Highlights from

WCD 2019

World Congress of Dermatology

Milan 10-15 June 2019

Glycopyrronium decreases sweat production and improves quality of life

Hyperhidrosis is a prevalent chronic condition, also affecting children, with a prevalence of approximately 4.8% in the United States. Two phase 3 trials and a subsequent extension study showed that glycopyrronium tosylate, when applied once-daily for up to 48 weeks, was generally well tolerated, reduced sweating severity, decreased sweat production, and improved quality of life [1]. The findings in paediatric patients were similar.

In hyperhidrosis, sweat production exceeds that which is necessary to maintain normal thermal homeostasis. The negative impact of hyperhidrosis on quality of life is comparable to, or greater than the impact of psoriasis or eczema. Anxiety and depression are >3.5 times more prevalent among patients with hyperhidrosis than the general population. Although hyperhidrosis has a substantial negative impact on patients, it remains underdiagnosed and undertreated.

Nonsurgical and surgical options

Hyperhidrosis treatments have included nonsurgical and surgical options that generally work to:

• block sweat from reaching the skin surface, such as antiperspirants;

• inhibit neuronal transduction to sweat glands, such as onabotulinum toxin A or oral anticholinergic drugs; or

• destroy the sweat glands, such as thermal ablation or surgical removal. Some treatments have an unknown mechanism of action, such as iontophoresis.

Glycopyrronium tosylate (GT) is a topical anticholinergic approved by the United States Food and Drug Administration for the treatment of primary axillary hyperhidrosis in patients ≥9 years old (glycopyrronium cloth, 2.4%, for topical use). This drug is applied once daily to the axillae.

Phase 3 and extension study

The phase 3 ATMOS-1 and ATMOS-2 trials assessed efficacy and safety of GT when applied once daily for 4 weeks in patients with moderate-to-severe primary axillary hyperhidrosis, who were ≥9 years old. For both coprimary endpoints of the double-blind trials, difference favouring GT occurred as early as week 1, with continued improvement through week 4. At week 4, significantly more GT-treated patients achieved ASDO/ASDD-C item 2 response (≥4-point improvement from baseline) compared with vehicle (59.5% vs 27.6%; P<0.001).

Patients who completed week 4 of the double-blind trials with ≥80% compliance could receive GT in an open-label extension (ARIDO) for up to an additional 44 weeks. GT-treated patients had significantly greater median reductions in gravimetrically measured sweat production compared with vehicle (P<0.001 at week 4).

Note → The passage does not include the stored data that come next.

(** * TechVision site script (script.js): model and verification

    The page script wires a handful of independent widgets to browser
    events.  This development embeds the widgets that carry state:

    - the mobile menu (script.js 4-28),
    - the animated statistics counters ([animateCounters], script.js 33-67),
    - the FAQ accordion (script.js 72-89),
    - the portfolio filter (script.js 94-120),
    - the header shadow on scroll (script.js 180-194),
    - the scroll-reveal animation ([observeElements], script.js 199-228),
    - the pagination buttons (script.js 233-248),
    - the newsletter form (script.js 253-277),
    - the tooltips ([addTooltips], script.js 338-374),
    - lazy media loading ([lazyLoadElements], script.js 379-397),
    - the dark-mode toggle ([initDarkMode], script.js 402-420).

    JavaScript numbers are IEEE 754 binary64 values; they are modelled by
    the bit-exact specification [spec_float] of the standard library
    (precision 53, maximal exponent 1024), so that every arithmetic step
    of the counter animation rounds as it does in a browser.  The DOM is a
    list of nodes in document order; an element is its index. *)

From Stdlib Require Import ZArith Floats.SpecFloat String Ascii.
From stdpp Require Import base option list gmap strings sorting.

Open Scope Z_scope.

(* ===================================================================== *)
(** * JavaScript numbers *)
(* ===================================================================== *)

Module Number.

(** binary64 *)
Definition prec : Z := 53.
Definition emax : Z := 1024.

Abbreviation number := spec_float.

Definition NaN : number := S754_nan.
Definition pos_zero : number := S754_zero false.

(** The Number value of a mathematical integer (round to nearest, ties
    to even; integer literals such as [2000] and [16] are exact). *)
Definition of_Z (z : Z) : number := binary_normalize prec emax z 0 false.

Definition add : number -> number -> number := SFadd prec emax.
Definition div : number -> number -> number := SFdiv prec emax.
(** [x < y]; false as soon as one side is NaN. *)
Definition ltb : number -> number -> bool := SFltb.
Definition leb : number -> number -> bool := SFleb.

(** A finite number with no fractional part (this includes both zeros). *)
Definition is_integer (x : number) : bool :=
  match x with
  | S754_zero _ => true
  | S754_finite _ m e =>
      if 0 <=? e then true else Z.pos m mod 2 ^ (- e) =? 0
  | _ => false
  end.

(** [Math.floor]: NaN, the infinities and the zeros are returned as
    they are; so is a finite number whose exponent is not negative (it is
    an integer).  Otherwise the mantissa is shifted down, rounding the
    signed value towards minus infinity. *)
Definition floor (x : number) : number :=
  match x with
  | S754_finite s m e =>
      if 0 <=? e then x
      else
        let z := cond_Zopp s (Z.pos m) / 2 ^ (- e) in
        if z =? 0 then S754_zero s else of_Z z
  | _ => x
  end.

(** ** Exact values (used to state and prove facts about numbers) *)

(** The value of a finite number in units of [2^-1074], the smallest
    positive binary64 number: an integer. *)
Definition scaled (x : number) : Z :=
  match x with
  | S754_finite s m e => cond_Zopp s (Z.pos m * 2 ^ (e + 1074))
  | _ => 0
  end.

Definition is_finite (x : number) : bool :=
  match x with
  | S754_zero _ | S754_finite _ _ _ => true
  | _ => false
  end.

(** A number in canonical form, as every operation returns it. *)
Definition valid (x : number) : Prop := valid_binary prec emax x = true.

(** The number 125, the value of [duration / 16]. *)
Definition n125 : number := S754_finite false 8796093022208000 (-46).

(** The value of a variable that starts at [0] after [k] additions of
    [inc]. *)
Fixpoint accumulate (inc : number) (k : nat) : number :=
  match k with
  | O => of_Z 0
  | S k => add (accumulate inc k) inc
  end.

End Number.

(* ===================================================================== *)
(** * Strings to numbers: [parseInt] *)
(* ===================================================================== *)

Module ParseInt.
Import Number.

From baseline of the double-blind trials to week 44 in the open-label extension, sweat production decreased by 71.3%, which was maintained from a similar decrease of 74.3% in GT-treated patients after 4 weeks of treatment in the double-blind trials.

  1. Glaser DA, et al. Short- and long-term efficacy and safety of glycopyrronium cloth for the treatment of primary axillary hyperhidrosis. Poster presented at the World Congress of Dermatology 2019, 10-15 June, Milan, Italy.

The content and interpretation of these conference highlights are the views and comments of the speakers/authors.